Pietersen bowled his first delivery in Test match cricket on 4 June, against Sri Lanka. His first Test wicket came against Pakistan later in the summer when Kamran Akmal got a thin edge through to Geraint Jones. Later in June, Pietersen scored 17 in the Twenty20 International as England lost by 2 runs to Sri Lanka. The twenty over match against Pakistan was no better, Pietersen being bowled by Mohammad Asif for a golden duck as Pakistan helped themselves to a five-wicket victory.

=== England in Australia, 2006–07 ===

In the much-anticipated Ashes series in Australia, Pietersen was hyped up as England's best player and this was justified as he scored 490 runs in five matches and averaged over fifty, despite Australia's obvious targeting of him. "I was interested to see how he would get on in Australia in 2006–07 on pitches with more bounce", wrote Warne, "because bowlers had tried to test him with the short ball. He was still England's best batsman."

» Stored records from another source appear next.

(* ===== verification/DnsCache.v ===== *)
(** The cache of verdicts by address, src/lib/dns_cache/src/dns_cache.c.

    [dns_state] is the manager [struct dns_cache_mgr] with the clock.  Its tree is the
    sequence of its entries in the order of the comparison function (KeySeq.v); an entry
    is named by its position.  [None] is a fault: a NULL pointer followed, an access
    outside an array, or a member of the union read that was not written.  The addresses
    inside of a [sockaddr_storage] are read at their offsets. *)
From Stdlib Require Import Sorting.Sorted.
From S2P Require Import Prelude DsTree DsTreeInv KeySeq.
Local Open Scope Z_scope.

Definition AF_INET : Z := 2.
Definition AF_INET6 : Z := 10.
Definition SERVICE_PROVIDER_MAX_ELEMS : nat := 3.
Definition URL_REPORT_MAX_ELEMS : nat := 8.
Definition IP2ACTION_BC_SVC : Z := 0.
Definition IP2ACTION_WP_SVC : Z := 1.
Definition IP2ACTION_GK_SVC : Z := 2.

(** A [struct sockaddr_storage]: the family and the bytes behind it.  There the address
    of an AF_INET socket follows the port, that of an AF_INET6 socket follows the port
    and the flow information. *)
Record sockaddr_storage := SockAddr { ss_family : Z; ss_data : list Z }.
Definition sin_addr (a : sockaddr_storage) : list Z := drop 2 (ss_data a).
Definition sin6_addr (a : sockaddr_storage) : list Z := drop 6 (ss_data a).

Record ip2action_bc_info := BcInfo { confidence_levels : list Z; reputation : Z }.
Record ip2action_wb_info := WbInfo { risk_level : Z }.
Record ip2action_gk_info := GkInfo { confidence_level : Z; category_id : Z; gk_policy : option string }.
(** The union; [info_zero] is a union whose memory is zero, where every member can be read. *)
Inductive cache_info :=
  info_zero | bc_info (i : ip2action_bc_info) | wb_info (i : ip2action_wb_info) | gk_info (i : ip2action_gk_info).
Definition as_bc (c : cache_info) : option ip2action_bc_info :=
  match c with info_zero => Some (BcInfo (replicate URL_REPORT_MAX_ELEMS 0) 0) | bc_info i => Some i | _ => None end.
Definition as_wb (c : cache_info) : option ip2action_wb_info :=
  match c with info_zero => Some (WbInfo 0) | wb_info i => Some i | _ => None end.
Definition as_gk (c : cache_info) : option ip2action_gk_info :=
  match c with info_zero => Some (GkInfo 0 0 None) | gk_info i => Some i | _ => None end.

(** [struct ip2action] and [struct ip2action_req]; pointers that may be NULL are options.
    [ip_tbl] is what can be read from the pointer on. *)
Record ip2action := Ip2Action {
  device_mac : list Z; ip_addr : sockaddr_storage; action : Z; cache_ttl : Z; cache_ts : Z;
  af_family : Z; ip_tbl : option (list Z); policy_idx : Z; service_id : Z; nelems : nat;
  redirect_flag : bool; categories : list Z; cat_unknown_to_service : bool; info : cache_info }.
Record ip2action_req := Ip2ActionReq {
  rq_device_mac : option (list Z); rq_ip_addr : option sockaddr_storage; rq_cache_ttl : Z; rq_action : Z;
  rq_policy_idx : Z; rq_service_id : Z; rq_nelems : nat; rq_redirect_flag : bool; rq_categories : list Z;
  rq_cat_unknown_to_service : bool; rq_info : cache_info }.

(** [struct dns_cache_mgr] *)
Record dns_state := Dns {
  dns_initialized : bool; refcount : Z; cache_hit_count : list Z; ip2a_tree : list ip2action; entries : Z; clock : Z }.
Abbreviation DNS := (M dns_state).
Definition with_mgr (i : bool) (n : Z) (s : dns_state) : dns_state :=
  Dns i n (cache_hit_count s) (ip2a_tree s) (entries s) (clock s).
Definition with_hits f (s : dns_state) : dns_state :=
  Dns (dns_initialized s) (refcount s) (f (cache_hit_count s)) (ip2a_tree s) (entries s) (clock s).
Definition with_ip2a f (s : dns_state) : dns_state :=
  Dns (dns_initialized s) (refcount s) (cache_hit_count s) (f (ip2a_tree s)) (entries s) (clock s).
Definition with_entries f (s : dns_state) : dns_state :=
  Dns (dns_initialized s) (refcount s) (cache_hit_count s) (ip2a_tree s) (f (entries s)) (clock s).

(** *** Keys *)

(** The members of a [struct ip2action] that the comparison reads. *)
Record i2a_key := I2aKey { k_mac : list Z; k_family : Z; k_tbl : option (list Z) }.
Definition key_of (e : ip2action) : i2a_key := I2aKey (device_mac e) (af_family e) (ip_tbl e).
(** [dns_cache_ip2action_cmp]; the structures have as many bytes as the loop reads. *)
Definition dns_cache_ip2action_cmp (a b : i2a_key) : option Z :=
  let mac_cmp := memcmp (k_mac a) (k_mac b) in
  if negb (mac_cmp =? 0) then Some mac_cmp else
  let fdiff := k_family a - k_family b in
  if negb (fdiff =? 0) then Some fdiff else
  let len := if k_family a =? AF_INET then 4%nat else 16%nat in
  i_a ← k_tbl a;
  i_b ← k_tbl b;
  Some (memcmp (take len i_a) (take len i_b)).
(** The order behind it, without the NULL pointers. *)
Definition key_bytes (k : i2a_key) : list Z :=
  from_option (take (if k_family k =? AF_INET then 4%nat else 16%nat)) [] (k_tbl k).
Definition i2a_order : i2a_key → i2a_key → Z :=
  cmp_lex (λ a b, memcmp (k_mac a) (k_mac b))
    (cmp_lex (λ a b, k_family a - k_family b) (λ a b, memcmp (key_bytes a) (key_bytes b))).

(** [dns_cache_set_ip]: the family and the pointer to the address. *)
Definition dns_cache_set_ip (af : Z) (tbl : option (list Z)) (a : sockaddr_storage) : Z * option (list Z) :=
  let af := if af =? 0 then ss_family a else af in
  (af, if af =? AF_INET then Some (sin_addr a) else if af =? AF_INET6 then Some (sin6_addr a) else tbl).

(** [ds_tree_find] on the tree.  The search meets the entry with the mac and the family of
    the key, if there is one, so it faults if the comparison with some entry does. *)
Definition i2a_find (k : i2a_key) : DNS (option nat) :=
  l ← gets ip2a_tree;
  if forallb (λ e, bool_decide (is_Some (dns_cache_ip2action_cmp (key_of e) k))) l then mret (ks_find i2a_order key_of k l)
  else fault.
Definition i2a_at (p : nat) : DNS ip2action := l ← gets ip2a_tree; deref (l !! p).
Definition incr_entries : DNS unit := modify (with_entries (λ n, wraps 32 (n + 1))).
Definition decr_entries : DNS unit := modify (with_entries (λ n, wraps 32 (n - 1))).

(** *** The manager *)

(** [dns_cache_init_mgr], [dns_cache_init] *)
Definition dns_cache_init_mgr : DNS unit :=
  init ← gets dns_initialized;
  n ← gets refcount;
  if (init : bool) then modify (with_mgr true (wrapu 8 (n + 1)))
  else modify (with_ip2a (λ _, []));; modify (with_mgr true (wrapu 8 (n + 1))).
Definition dns_cache_init : DNS bool := dns_cache_init_mgr;; mret true.
(** The loops that remove entries on their way through the tree; [gone] says which. *)
Fixpoint i2a_remove_loop (gone : ip2action → bool) (l : list ip2action) : DNS (list ip2action) :=
  match l with
  | [] => mret []
  | e :: l =>
      if gone e then decr_entries;; i2a_remove_loop gone l
      else l ← i2a_remove_loop gone l; mret (e :: l)
  end.
(** [dns_cache_cleanup] *)
Definition dns_cache_cleanup : DNS unit :=
  init ← gets dns_initialized;
  if negb init then mret tt
  else l ← gets ip2a_tree; l ← i2a_remove_loop (λ _, true) l; modify (with_ip2a (λ _, l)).
(** [dns_cache_cleanup_mgr] *)
Definition dns_cache_cleanup_mgr : DNS unit :=
  init ← gets dns_initialized;
  if negb init then mret tt else
  n ← gets refcount;
  let n := wrapu 8 (n - 1) in
  modify (with_mgr true n);;
  if negb (n =? 0) then mret tt else
  dns_cache_cleanup;;
  modify (with_hits (λ _, replicate SERVICE_PROVIDER_MAX_ELEMS 0));;
  modify (with_mgr false n).

(** *** Entries *)

(** [dns_cache_update_ip2action] *)
Definition dns_cache_update_ip2action (ts : Z) (to_upd : ip2action_req) (e : ip2action) : ip2action :=
  Ip2Action (device_mac e) (ip_addr e) (rq_action to_upd) (rq_cache_ttl to_upd) ts (af_family e) (ip_tbl e)
    (policy_idx e) (service_id e) (nelems e) (rq_redirect_flag to_upd) (categories e) (cat_unknown_to_service e) (info e).
(** [dns_cache_lookup_ip2action] *)
Definition req_key (mac : list Z) (a : sockaddr_storage) : i2a_key :=
  let '(af, tbl) := dns_cache_set_ip 0 None a in I2aKey mac af tbl.
Definition dns_cache_lookup_ip2action (req : option ip2action_req) : DNS (option nat) :=
  match req with
  | None => mret None
  | Some req =>
      match rq_ip_addr req, rq_device_mac req with
      | Some a, Some mac => i2a_find (req_key mac a)
      | _, _ => mret None
      end
  end.

(** The loops that copy [n] elements from one array to another. *)
Definition copy_elems (n : nat) (dst src : list Z) : option (list Z) :=
  if (n <=? length dst)%nat && (n <=? length src)%nat then Some (take n src ++ drop n dst) else None.
(** [dns_cache_set_wb_cache_entry], [dns_cache_set_bc_cache_entry],
    [dns_cache_set_gk_cache_entry] *)
Definition dns_cache_set_wb_cache_entry (dst src : ip2action_wb_info) : bool * ip2action_wb_info :=
  if risk_level src =? 0 then (false, dst) else (true, WbInfo (risk_level src)).
Definition dns_cache_set_bc_cache_entry (dst src : ip2action_bc_info) (n : nat) : option (bool * ip2action_bc_info) :=
  if reputation src =? 0 then Some (false, dst)
  else if (n =? 0)%nat then Some (false, BcInfo (confidence_levels dst) (reputation src))
  else l ← copy_elems n (confidence_levels dst) (confidence_levels src); Some (true, BcInfo l (reputation src)).
Definition dns_cache_set_gk_cache_entry (dst src : ip2action_gk_info) : bool * ip2action_gk_info :=
  (true, GkInfo (confidence_level src) (category_id src)
           (match gk_policy src with Some p => Some p | None => gk_policy dst end)).
(** The three-way choice by the service that copies from one union to another. *)
Definition set_cache_info (service : Z) (n : nat) (dst src : cache_info) : option (bool * cache_info) :=
  if service =? IP2ACTION_BC_SVC then
    d ← as_bc dst; r ← as_bc src; '(rc, i) ← dns_cache_set_bc_cache_entry d r n; Some (rc, bc_info i)
  else if service =? IP2ACTION_WP_SVC then
    d ← as_wb dst; r ← as_wb src; let '(rc, i) := dns_cache_set_wb_cache_entry d r in Some (rc, wb_info i)
  else if service =? IP2ACTION_GK_SVC then
    d ← as_gk dst; r ← as_gk src; let '(rc, i) := dns_cache_set_gk_cache_entry d r in Some (rc, gk_info i)
  else Some (false, dst).

(** [dns_cache_alloc_ip2action] *)
Definition dns_cache_alloc_ip2action (to_add : ip2action_req) : DNS (option ip2action) :=
  mac ← deref (rq_device_mac to_add);
  a ← deref (rq_ip_addr to_add);
  ts ← gets clock;
  cats ← deref (copy_elems (rq_nelems to_add) (replicate URL_REPORT_MAX_ELEMS 0) (rq_categories to_add));
  '(rc, i) ← deref (set_cache_info (rq_service_id to_add) (rq_nelems to_add) info_zero (rq_info to_add));
  if negb rc then mret None else
  let '(af, tbl) := dns_cache_set_ip 0 None a in
  mret (Some (Ip2Action mac a (rq_action to_add) (rq_cache_ttl to_add) ts af tbl (rq_policy_idx to_add)
    (rq_service_id to_add) (rq_nelems to_add) (rq_redirect_flag to_add) cats (rq_cat_unknown_to_service to_add) i)).
(** [dns_cache_add_entry] *)
Definition dns_cache_add_entry (to_add : option ip2action_req) : DNS bool :=
  init ← gets dns_initialized;
  match to_add with
  | None => mret false
  | Some req =>
      if negb init then mret false else
      i2a ← dns_cache_lookup_ip2action to_add;
      match i2a with
      | Some p =>
          ts ← gets clock;
          modify (with_ip2a (alter (dns_cache_update_ip2action ts req) p));;
          mret true
      | None =>
          e ← dns_cache_alloc_ip2action req;
          match e with
          | None => mret false
          | Some e => incr_entries;; modify (with_ip2a (ks_insert i2a_order key_of e));; mret true
          end
      end
  end.
(** [dns_cache_del_entry] *)
Definition dns_cache_del_entry (to_del : option ip2action_req) : DNS bool :=
  init ← gets dns_initialized;
  if negb init then mret false else
  i2a ← dns_cache_lookup_ip2action to_del;
  match i2a with
  | None => mret true
  | Some p => modify (with_ip2a (delete p));; decr_entries;; mret true
  end.
(** [dns_cache_ttl_cleanup] *)
Definition dns_ttl_expired (now : Z) (e : ip2action) : bool := negb (now - cache_ts e <? cache_ttl e).
Definition dns_cache_ttl_cleanup : DNS bool :=
  init ← gets dns_initialized;
  if negb init then mret false else
  now ← gets clock;
  l ← gets ip2a_tree;
  l ← i2a_remove_loop (dns_ttl_expired now) l;
  modify (with_ip2a (λ _, l));;
  mret true.

(** *** Lookups *)

(** [dns_cache_ip2action_lookup]: the result and the request that was filled in.  What was
    written before the service is not recognised stays written. *)
Definition dns_cache_ip2action_lookup (req : option ip2action_req) : DNS (bool * option ip2action_req) :=
  match req with
  | None => mret (false, None)
  | Some r =>
      i2a ← dns_cache_lookup_ip2action req;
      match i2a with
      | None => mret (false, req)
      | Some p =>
          e ← i2a_at p;
          hits ← gets cache_hit_count;
          (if cat_unknown_to_service e then mret tt
           else if (0 <=? service_id e) && (service_id e <? Z.of_nat (length hits)) then
             modify (with_hits (alter (λ n, wrapu 32 (n + 1)) (Z.to_nat (service_id e))))
           else fault);;
          cats ← deref (copy_elems (nelems e) (rq_categories r) (categories e));
          '(_, i) ← deref (set_cache_info (service_id e) (nelems e) (rq_info r) (info e));
          mret (bool_decide (service_id e ∈ [IP2ACTION_BC_SVC; IP2ACTION_WP_SVC; IP2ACTION_GK_SVC]),
            Some (Ip2ActionReq (rq_device_mac r) (rq_ip_addr r) (cache_ttl e) (action e) (policy_idx e) (service_id e)
              (nelems e) (redirect_flag e) cats (cat_unknown_to_service e) i))
      end
  end.
(** [dns_cache_get_policy_action] *)
Definition dns_cache_get_policy_action (req : option ip2action_req) : DNS (bool * option ip2action_req) :=
  match req with
  | None => mret (false, None)
  | Some r =>
      init ← gets dns_initialized;
      if negb init then mret (false, req) else
      i2a ← dns_cache_lookup_ip2action req;
      match i2a with
      | None => mret (false, req)
      | Some p =>
          e ← i2a_at p;
          mret (true, Some (Ip2ActionReq (rq_device_mac r) (rq_ip_addr r) (rq_cache_ttl r) (action e) (policy_idx e)
            (rq_service_id r) (rq_nelems r) (rq_redirect_flag r) (rq_categories r) (rq_cat_unknown_to_service r) (rq_info r)))
      end
  end.

(** [dns_cache_get_size], [dns_cache_get_refcount], [dns_cache_get_hit_count] *)
Definition dns_cache_get_size : DNS Z := gets (λ s, if dns_initialized s then entries s else -1).
Definition dns_cache_get_refcount : DNS Z := gets (λ s, if dns_initialized s then refcount s else 0).
Definition dns_cache_get_hit_count (service : nat) : DNS Z :=
  init ← gets dns_initialized;
  if negb init then mret 0 else h ← gets cache_hit_count; deref (h !! service).

Definition dns_initial : dns_state := Dns false 0 (replicate SERVICE_PROVIDER_MAX_ELEMS 0) [] 0 0.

He started well, in the First Test. Despite a failure of 16 in the first test, he produced a fine spell of batting with a good 92 in the second innings. This wasn't enough to save England from a 277 run defeat. In the second Test, he backed up his good form with a century in the Second Test in Adelaide, sharing a 310-run partnership for the fourth wicket with Paul Collingwood. When he was eventually run out, his first reaction was to "giggle" because it was the third time in his Test career that he had scored exactly 158 runs, which was, at that point, his highest Test score. However, he made 2 in a disastrous second innings collapse which cost England dear. In the third test, he was the only batsman to offer any resistance with 70 in the first innings and 60 not out in the second innings in a defeat which cost England the Ashes. However, he couldn't carry on that form as he failed to make a half-century in the final two tests as England lost 5–0.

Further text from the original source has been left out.